→ TASK DIRECTIONS
Going line by line through the entries below, note each one with "exact", then report how many there are and nothing else.

→ EXERCISE DATA

Lemma dissolve_spec m s ws :
  ids_wf m -> m_workspaces m !! s = Some ws ->
  exists m', dissolve m s = Some m' /\ all_panes m ≡ₚ dock_pane (ws_dock ws) :: all_panes m' /\ ids_wf m' /\
    map win_tabs (m_windows m') = map win_tabs (m_windows m) /\ win_ids m' = win_ids m /\
    m_workspaces m' = delete s (m_workspaces m).
Proof.
  intros Hwf Hs. unfold dissolve. rewrite Hs. simpl. eexists; split; [done|].
  assert (ws_tabs <$> m_workspaces m !! s = Some (ws_tabs ws)) as Hts by (by rewrite Hs).
  split_and!; simpl; [..|apply freed_tabs|apply freed_ids|done].
  - rewrite !all_panes_split. unfold bar_panes, bars, extras. cbn -[flat_map dissolved_bar tabs_panes].
    rewrite freed_tabs, freed_leads.
    rewrite !flat_map_app, !flat_map_map. cbn [flat_map]. rewrite dissolved_panes.
    rewrite (flat_map_delete_perm ws_extras _ _ _ Hs).
    rewrite (flat_map_delete_perm (fun x => tabs_panes (ws_tabs x)) _ _ _ Hs).
    unfold ws_extras at 1. solve_Permutation.
  - set (bg := background_tabs (m_tab_counter m) (tabs_count (ws_tabs ws)) (ws_background ws)).
    destruct Hwf as [Hnd Hwin Hws Hf Hfw Hfs Htr]. unfold all_tab_ids, bars in *. rewrite !flat_map_app, !flat_map_map in *.
    assert (forall x, x ∈ map tab_id bg -> exists k, (m_tab_counter m < k <= m_tab_counter m + N.of_nat (length (ws_background ws)))%N /\ x = tab_name_of k) as Hbg.
    { intros x. apply background_tabs_ids. }
    assert (flat_map (fun w => tab_ids (win_tabs w)) (m_windows m) ++
      flat_map (fun w => tab_ids (ws_tabs w)) (delete s (m_workspaces m)) ++
      flat_map tab_ids (m_orphans m) ++ tab_ids (ws_tabs ws) ++ map tab_id bg ≡ₚ
      (flat_map (fun w => tab_ids (win_tabs w)) (m_windows m) ++
       flat_map (fun w => tab_ids (ws_tabs w)) (m_workspaces m) ++ flat_map tab_ids (m_orphans m)) ++ map tab_id bg) as Hperm.
    { rewrite (flat_map_delete_perm (fun w => tab_ids (ws_tabs w)) _ _ _ Hs). solve_Permutation. }
    split; unfold all_tab_ids, bars, win_ids, ws_ids; cbn -[flat_map dissolved_bar tab_ids N.add]; rewrite ?freed_tabs, ?freed_ids; try done.
    + rewrite !flat_map_app, !flat_map_map. cbn [flat_map]. rewrite app_nil_r, dissolved_ids.
      fold bg. rewrite Hperm. apply NoDup_app. split_and!; [done| |apply background_tabs_NoDup].
      intros x Hx (k & Hk & ->)%Hbg. apply (Hf k); [lia|done].
    + rewrite map_delete. eapply NoDup_under; [exact Hws|]. apply sublist_submseteq, sublist_delete.
    + intros n Hn. rewrite !flat_map_app, !flat_map_map. cbn [flat_map]. rewrite app_nil_r, dissolved_ids.
      fold bg. rewrite Hperm, elem_of_app. intros [Hx|(k & Hk & E%tab_name_inj)%Hbg].
      * apply (Hf n); [lia|done].
      * lia.
    + intros n Hn Hx. apply (Hfs n Hn). rewrite map_delete in Hx. eapply elem_of_submseteq; [exact Hx|].
      apply sublist_submseteq, sublist_delete.
    + rewrite !Forall_app, !Forall_map in *. destruct Htr as (H1 & H2 & H3). split_and!; try done.
      * by apply Forall_delete.
      * repeat constructor. apply Forall_app. split; [|apply background_tabs_wf].
        eapply Forall_lookup_1 in H2; [|done]. done.
Qed.
(* ===== verification/Commands.v ===== *)
(** * The layout's commands: [crates/kanna-mux/src/model.rs]

    [focus], [zoom], [rename_tab], [move_pane], [move_tab], [resize], [arrange] and
    [window_command], each a whole handler: its checks, its changes in the order the source
    makes them, its reply. *)

From S2P Require Import Prelude Text F64 Json Fraction Describe Pane Panes Tree Tabs Workspace Model Ops.

Definition get_model : act Model Model := act_gets id.
Definition get_at (h : Holder) : act Model Map := act_get (fun m => at_ m h).
Definition get_tabs (h : Holder) : act Model Tabs := act_get (fun m => tabs_of m h).
Definition get_tab (h : Holder) (t : nat) : act Model Tab := act_get (fun m => tab_at m h t).
Definition change_tabs (h : Holder) (f : Tabs -> option Tabs) : act Model unit :=
  act_update (fun m => alter_tabs m h f).
Definition do_detach (id : string) : act Model unit := act_update (fun m => detach m id).
Definition do_focus (id : string) : act Model (option Holder) := act_opt (fun m => focus_pane m id).
Definition do_drop_empty : act Model unit := act_modify drop_empty.
Definition do_make_tab (h : Holder) (activate : bool) : act Model nat := act_opt (fun m => make_tab m h activate).

(** ** focus, zoom, rename-tab *)

Definition no_tab (reference : string) : KmuxError := not_found (quoted "no tab" reference).
Definition no_pane (reference : string) : KmuxError := not_found (quoted "no pane" reference).

Definition focus (args : Value) (panes : Panes) : act Model Map :=
  match string_of args "pane" with
  | Some reference =>
    let! p := act_lift (panes_need panes (Some reference)) in
    let id := pane_id p in
    let! m := get_model in
    let! _ := act_lift (refuse_background m id panes) in
    let! found := do_focus id in
    match found with
    | Some h => get_at h
    | None => act_ret [("window", JNull)]
    end
  | None =>
    match string_of args "tab" with
    | Some reference =>
      let! m := get_model in
      let! '(h, t) := act_lift (ok_or (tab_index m reference) (no_tab reference)) in
      let beside := side m h in
      let! tabs := get_tabs h in
      let keep := bool_decide (string_of args "keep" = Some "dock") &&
                  bool_decide (is_Some (tabs_focused tabs)) && bool_decide (tabs_focused tabs = beside) in
      (if keep then change_tabs h (fun ts => tab ← tabs_tabs ts !! t; Some (set_active ts (Some (tab_id tab))))
       else change_tabs h (fun ts => tabs_show ts t)) ;;;
      get_at h
    | None =>
      match get args "window" with
      | Some _ =>
        let! h := window_holder (string_of args "window") in
        get_at h
      | None => act_fail (bad_request "focus needs a pane, tab or window")
      end
    end
  end.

→ OUTPUT FOR THIS EXERCISE
2